1. BAB I
PENDAHULUAN
A. Latar Belakang Masalah
Pembangunan non-pertanian merupakan salah satu sektor yang saat ini
sedang digalakkan dan diharapkan serta menjadi manivestasi untuk mendukung
peningkatan perekonomian masyarakat. Salah satu bagian dari pembangunan non
–pertanian ialah bidang industri, dan dari perkembangan sektor industry ini
diharapkan mampu menguatkan perekonomian nasional karena berperan dalam
perluasan kesempatan kerja dan kesempatan berusaha. Semakin berkembangnya
sektor industry ini menyebabkan terjadinya percepatan perubahan penggunaan
lahan yang mengarah pada banguan industry. Disamping memberikan dampak
positif dari adanya pembangunan sektor industry, namun juga memberikan efek
terhadap potensi, kondisi, dan mutu sumberdaya alam dan lingkungan yang dalam
waktu panjang akan mengakibatkan potensi dan mutu lingkungan menurun jika
tidak disadari dengan bijaksana dalam pemanfaatan dan pengelolaan sumberdaya
alan untuk industry tersebut.
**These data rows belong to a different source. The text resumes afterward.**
(* ===== verification/Clock.v ===== *)
(** * Times

    [base/timeutils.cc]: the conversion of a broken-down UTC time to seconds since 1970,
    time stamps of 32 bits that wrap around, and differences of times.  The clocks
    themselves are not modelled. *)
From S2P Require Import Prelude CInt.

(** [std::tm]; [tm_year] counts from 1900, [tm_mon] from 0, [tm_mday] from 1. *)
Record tm := MkTm {
  tm_year : Z; tm_mon : Z; tm_mday : Z; tm_hour : Z; tm_min : Z; tm_sec : Z
}.

Definition mdays : list Z := [31; 28; 31; 30; 31; 30; 31; 31; 30; 31; 30; 31].
Definition cumul_mdays : list Z := [0; 31; 59; 90; 120; 151; 181; 212; 243; 273; 304; 334].

Definition expiry_in_leap_year (year : Z) : bool :=
  (Z.rem year 4 =? 0) && (negb (Z.rem year 100 =? 0) || (Z.rem year 400 =? 0)).

Definition TmToSeconds (t : tm) : res Z :=
  year ← add32 (tm_year t) 1900;
  let month := tm_mon t in
  day ← sub32 (tm_mday t) 1;
  let hour := tm_hour t in
  let min := tm_min t in
  let sec := tm_sec t in
  let leap := expiry_in_leap_year year in
  if year <? 1970 then Ok (-1) else
  if (month <? 0) || (11 <? month) then Ok (-1) else
  md ← rd mdays month;
  if (day <? 0) || (md + (if leap && (month =? 2 - 1) then 1 else 0) <=? day) then Ok (-1) else
  if (hour <? 0) || (23 <? hour) then Ok (-1) else
  if (min <? 0) || (59 <? min) then Ok (-1) else
  if (sec <? 0) || (59 <? sec) then Ok (-1) else
  cm ← rd cumul_mdays month;
  day ← add32 day cm;
  y4 ← sub32 (Z.quot year 4) (1970 / 4);
  y100 ← sub32 (Z.quot year 100) (1970 / 100);
  y400 ← sub32 (Z.quot year 400) (1970 / 400);
  d ← sub32 y4 y100;
  d ← add32 d y400;
  day ← add32 day d;
  day ← (if leap && (month <=? 2 - 1) then sub32 day 1 else Ok day);
  y ← sub32 year 1970;
  s ← mul64 y 365;
  s ← add64 s day;
  s ← mul64 s 24;
  s ← add64 s hour;
  s ← mul64 s 60;
  s ← add64 s min;
  s ← mul64 s 60;
  add64 s sec.

(** ** Wrapping time stamps *)

Record TimestampWrapAroundHandler := MkWrap { last_ts_ : Z; num_wrap_ : Z }.

Definition TimestampWrapAroundHandler_new : TimestampWrapAroundHandler := MkWrap 0 (-1).

Definition shl64 (a c : Z) : res Z :=
  if (0 <=? c) && (c <=? 63) then chk64 (Z.shiftl a c) else Fault ShiftRange.

Definition Unwrap (h : TimestampWrapAroundHandler) (ts : Z) : res (Z * TimestampWrapAroundHandler) :=
  if num_wrap_ h =? -1 then Ok (ts, MkWrap ts 0) else
  if ts <? last_ts_ h then
    n ← (if (0xf0000000 <=? last_ts_ h) && (ts <? 0x0fffffff)
         then add64 (num_wrap_ h) 1 else Ok (num_wrap_ h));
    w ← shl64 n 32;
    v ← add64 ts w;
    Ok (v, MkWrap ts n)
  else if 0xf0000000 <? subu ts (last_ts_ h) then
    n ← chk64 (num_wrap_ h - 1);
    w ← shl64 n 32;
    v ← add64 ts w;
    Ok (v, h)
  else
    w ← shl64 (num_wrap_ h) 32;
    v ← add64 ts w;
    Ok (v, MkWrap ts (num_wrap_ h)).

Definition TimeDiff32 (later earlier : Z) : Z := to_i32 (subu later earlier).
Definition TimeDiff (later earlier : Z) : res Z := chk64 (later - earlier).

(** ** The calendar *)

Definition is_leap (y : Z) : bool :=
  (y mod 4 =? 0) && (negb (y mod 100 =? 0) || (y mod 400 =? 0)).

Definition month_length (y m : Z) : Z :=
  if m =? 1 then (if is_leap y then 29 else 28) else default 0 (mdays !! Z.to_nat m).

(** The days of the years from 1970 to before [1970 + n], and those of the first [m]
    months of a year. *)
Fixpoint days_of_years (n : nat) : Z :=
  match n with
  | O => 0
  | S n => days_of_years n + (if is_leap (1970 + Z.of_nat n) then 366 else 365)
  end.

Fixpoint days_of_months (y : Z) (m : nat) : Z :=
  match m with
  | O => 0
  | S m => days_of_months y m + month_length y (Z.of_nat m)
  end.

Definition valid_time (t : tm) : bool :=
  let y := tm_year t + 1900 in
  (1970 <=? y) && (0 <=? tm_mon t) && (tm_mon t <=? 11) &&
  (1 <=? tm_mday t) && (tm_mday t <=? month_length y (tm_mon t)) &&
  (0 <=? tm_hour t) && (tm_hour t <=? 23) && (0 <=? tm_min t) && (tm_min t <=? 59) &&
  (0 <=? tm_sec t) && (tm_sec t <=? 59).

Definition seconds (t : tm) : Z :=
  let y := tm_year t + 1900 in
  let days := days_of_years (Z.to_nat (y - 1970)) + days_of_months y (Z.to_nat (tm_mon t)) +
              (tm_mday t - 1) in
  ((days * 24 + tm_hour t) * 60 + tm_min t) * 60 + tm_sec t.

(** * Lemmas *)

(** The leap years up to a year. *)
Definition leaps (y : Z) : Z := y / 4 - y / 100 + y / 400.

Lemma div_succ y k :
  0 < k -> (y + 1) / k = y / k + (if (y + 1) mod k =? 0 then 1 else 0).
Proof.
  intros Hk. pose proof (Z.div_mod y k ltac:(lia)) as E. pose proof (Z.mod_pos_bound y k Hk) as B.
  destruct (Z.eq_dec (y mod k) (k - 1)) as [Er|Hr].
  - assert (Ey : y + 1 = (y / k + 1) * k) by lia. rewrite Ey at 1 2.
    rewrite Z.div_mul, Z.mod_mul by lia. done.
  - rewrite <- (Z.div_unique_pos (y + 1) k (y / k) (y mod k + 1)) by lia.
    rewrite <- (Z.mod_unique_pos (y + 1) k (y / k) (y mod k + 1)) by lia.
    rewrite (proj2 (Z.eqb_neq _ _)) by lia. lia.
Qed.

Lemma multiple_mod y a b : 0 < a -> 0 < b -> y mod (a * b) = 0 -> y mod a = 0.
Proof.
  intros Ha Hb H. apply Z.mod_divide; [lia|]. apply Z.mod_divide in H; [|lia].
  destruct H as [q ->]. exists (q * b). lia.
Qed.

Lemma leaps_step y : leaps (y + 1) = leaps y + (if is_leap (y + 1) then 1 else 0).
Proof.
  unfold leaps, is_leap. rewrite !div_succ by lia.
  pose proof (multiple_mod (y + 1) 4 25 ltac:(lia) ltac:(lia)) as H1.
  pose proof (multiple_mod (y + 1) 100 4 ltac:(lia) ltac:(lia)) as H2.
  change (4 * 25) with 100 in H1. change (100 * 4) with 400 in H2.
  destruct (Z.eqb_spec ((y + 1) mod 4) 0); destruct (Z.eqb_spec ((y + 1) mod 100) 0);
    destruct (Z.eqb_spec ((y + 1) mod 400) 0); cbn [negb andb orb];
    (exfalso; tauto) || lia.
Qed.

Lemma days_of_years_eq n :
  days_of_years n = 365 * Z.of_nat n + leaps (1969 + Z.of_nat n) - leaps 1969.
Proof.
  induction n as [|n IH]; cbn [days_of_years]; [by rewrite Z.add_0_r, Z.mul_0_r, Z.sub_diag|].
  replace (1969 + Z.of_nat (S n)) with ((1969 + Z.of_nat n) + 1) by lia.
  rewrite leaps_step, IH. replace (1969 + Z.of_nat n + 1) with (1970 + Z.of_nat n) by lia.
  destruct (is_leap _); lia.
Qed.

Lemma days_of_months_eq y m :
  (m <= 11)%nat ->
  days_of_months y m =
  default 0 (cumul_mdays !! m) + (if is_leap y && (1 <? Z.of_nat m) then 1 else 0).
Proof.
  intros Hm. do 12 (destruct m as [|m];
    [cbn [days_of_months]; unfold month_length; destruct (is_leap y); reflexivity|]). lia.
Qed.

Lemma leap_year_eq y : 0 <= y -> expiry_in_leap_year y = is_leap y.
Proof. intros Hy. unfold expiry_in_leap_year, is_leap. by rewrite !Z.rem_mod_nonneg by lia. Qed.

Lemma rd_month (l : list Z) m :
  length l = 12%nat -> 0 <= m <= 11 -> rd l m = Ok (default 0 (l !! Z.to_nat m)).
Proof.
  intros L Hm. apply wp_pure, wp_rd; [unfold zlen; lia|]. by intros v ->.
Qed.

(** The table of months with the leap day added where it belongs. *)
Lemma month_length_eq y m :
  0 <= m <= 11 ->
  month_length y m = default 0 (mdays !! Z.to_nat m) + (if is_leap y && (m =? 1) then 1 else 0).
Proof.
  intros Hm. unfold month_length. destruct (Z.eqb_spec m 1) as [->|Hne].
  - by destruct (is_leap y).
  - rewrite andb_false_r. lia.
Qed.

Lemma cumul_range m : 0 <= default 0 (cumul_mdays !! m) <= 334.
Proof. do 12 (destruct m as [|m]; [cbv [default from_option id]; simpl; lia|]). simpl. lia. Qed.

Lemma mdays_range m : 0 <= default 0 (mdays !! m) <= 31.
Proof. do 12 (destruct m as [|m]; [cbv [default from_option id]; simpl; lia|]). simpl. lia. Qed.

Lemma leaps_bounds y : 1970 <= y <= INT32_MAX -> leaps 1969 <= leaps y <= leaps 1969 + (y - 1969).
Proof.
  intros Hy. replace y with (1969 + Z.of_nat (Z.to_nat (y - 1969))) by lia.
  generalize (Z.to_nat (y - 1969)) as n. intros n. induction n as [|n IH].
  - rewrite Z.add_0_r. lia.
  - replace (1969 + Z.of_nat (S n)) with ((1969 + Z.of_nat n) + 1) by lia. rewrite leaps_step.
    destruct (is_leap _); lia.
Qed.


Lemma add32_ok a b : i32 (a + b) -> add32 a b = Ok (a + b).
Proof. apply chk32_ok. Qed.

Lemma sub32_ok a b : i32 (a - b) -> sub32 a b = Ok (a - b).
Proof. apply chk32_ok. Qed.

Lemma chk64_ok a : i64 a -> chk64 a = Ok a.
Proof. intros Ha. by apply wp_pure, wp_chk64. Qed.

Lemma add64_ok a b : i64 (a + b) -> add64 a b = Ok (a + b).
Proof. apply chk64_ok. Qed.

Lemma mul64_ok a b : i64 (a * b) -> mul64 a b = Ok (a * b).
Proof. apply chk64_ok. Qed.

Lemma month_length_range y m : month_length y m <= 31.
Proof.
  unfold month_length. destruct (m =? 1); [destruct (is_leap y); lia|]. apply mdays_range.
Qed.

(** A range test by two comparisons against its negation. *)
Ltac outside a b c :=
  let E := fresh in
  assert (E : a && b = negb c)
    by (apply eq_true_iff_eq; rewrite andb_true_iff, negb_true_iff, orb_false_iff,
          ?Z.leb_le, ?Z.ltb_ge, ?Z.leb_gt; lia);
  let F := fresh in
  destruct c eqn:F; [by rewrite E|];
  rewrite E; apply orb_false_iff in F; rewrite ?Z.ltb_ge, ?Z.leb_gt in F; cbn [negb andb]; clear E.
Sehingga menjadi tujuan penting dalam
mempertahankan dan meningkatkan perkembangan industry dengan
memperhatikan potensi dan mutu lingkungan agar upaya pengendalian dan
pencegahan terhadap kerusakan lingkungan dapat diminimalisir serta dilokalisir
(susilo, 1998).
Agar pencapaian hasil dari pembangunan industry sesuai dengan yang
diharapkan perlu didukung oleh beberapa factor, seperti tersedianya sumberdaya
lahan yang cukup, stabilitas daerah yang kondusif dan pemasaran ekonomi.
Sumberdaya lahan yang memadai untuk pembangunan industry ialah pemusatan
industry, hal tersebut sesuai dengan kepres no. 53 tahun 1989, bahwasana
persyaratan lokasi industry dengan pemusatan industry, pengelolaannya
dilengkapi prasarana, sarana dan fasilitas penunjang lainnya. Untuk lebih jelasnya
disebutkan dalam pasal 7 bahwa pembangunan kawasan industri tidak mengurangi
area pertanian dan tidak dilakukan diatas tanah yang mempunyai fungsi utama
2. untuk melindungi sumberdaya alam dan warisan budaya. Sedangkan untuk
kriteria kawasan industry meliputi tersedianya sumber air baku yang cukup,
adanya pembuangan limbah, tidak menimbulkan dampak sosial yang berat, tidak
terletak di kawasan pangan lahan basah yang beririgasi dan berpotensi bagi
pengembangan irigasi, serta tidak terletak di kawasan hutan lindung dan hutan
produksi tetap dan terbatas.
Dalam penempatan lokasi industry, jika ditinjau dari sudut pandang
geografis maka dilakukan dengan pertimbangan secara keruangan, yakni
memasukkan segala aspek baik yang mendukung maupun yang membatasi suatu
penggunaan lahan supaya tercapai keseimbangan. Salah satu arahan dalam upaya
untuk memanfaatkan lahan sebagai kawasan industry harus disesuaikan sifat fisik
yang representative, sehingga perlu peninjauan evaluasi kesesuaian lahan (sitorus,
1985).
Kesesuaian lahan ialah penggambaran tingkat kecocokan sebidang lahan
untuk suatu penggunaan tertentu ( Sitorus, 1995 : 42). Evaluasi lahan adalah
proses penilaian penampilan atau keragaan (performance) lahan jika dipergunakan
untuk tujuan tertentu, meliputi pelaksanaan, dan interpretasi survey dan studi
bentuk lahan, tanah, vegetasi, iklim, dan aspek lahan lainnya, agar dapat
mengidentifikasi dan membuat perbandingan berbagai penggunaan lahan yang
mungkin dikembangkan (FAO, 1976). Selanjutnya Sitorus (1998) menyatakan
bahwa evaluasi lahan pada hakekatnya merupakan proses pendugaan potensi
sumber daya lahan untuk berbagai kegunaan dengan cara membandingkan
persyaratan yang diperlukan untuk suatu penggunaan lahan dengan sifat sumber
daya yang ada pada lahan tersebut. Fungsi kegiatan evaluasi lahan adalah
memberikan pengertian tentang hubungan antara kondisi lahan dengan
penggunaannya serta memberikan kepada perencana berbagai perbandingan dan
alternatif pilihan penggunaan yang dapat diharapkan berhasil.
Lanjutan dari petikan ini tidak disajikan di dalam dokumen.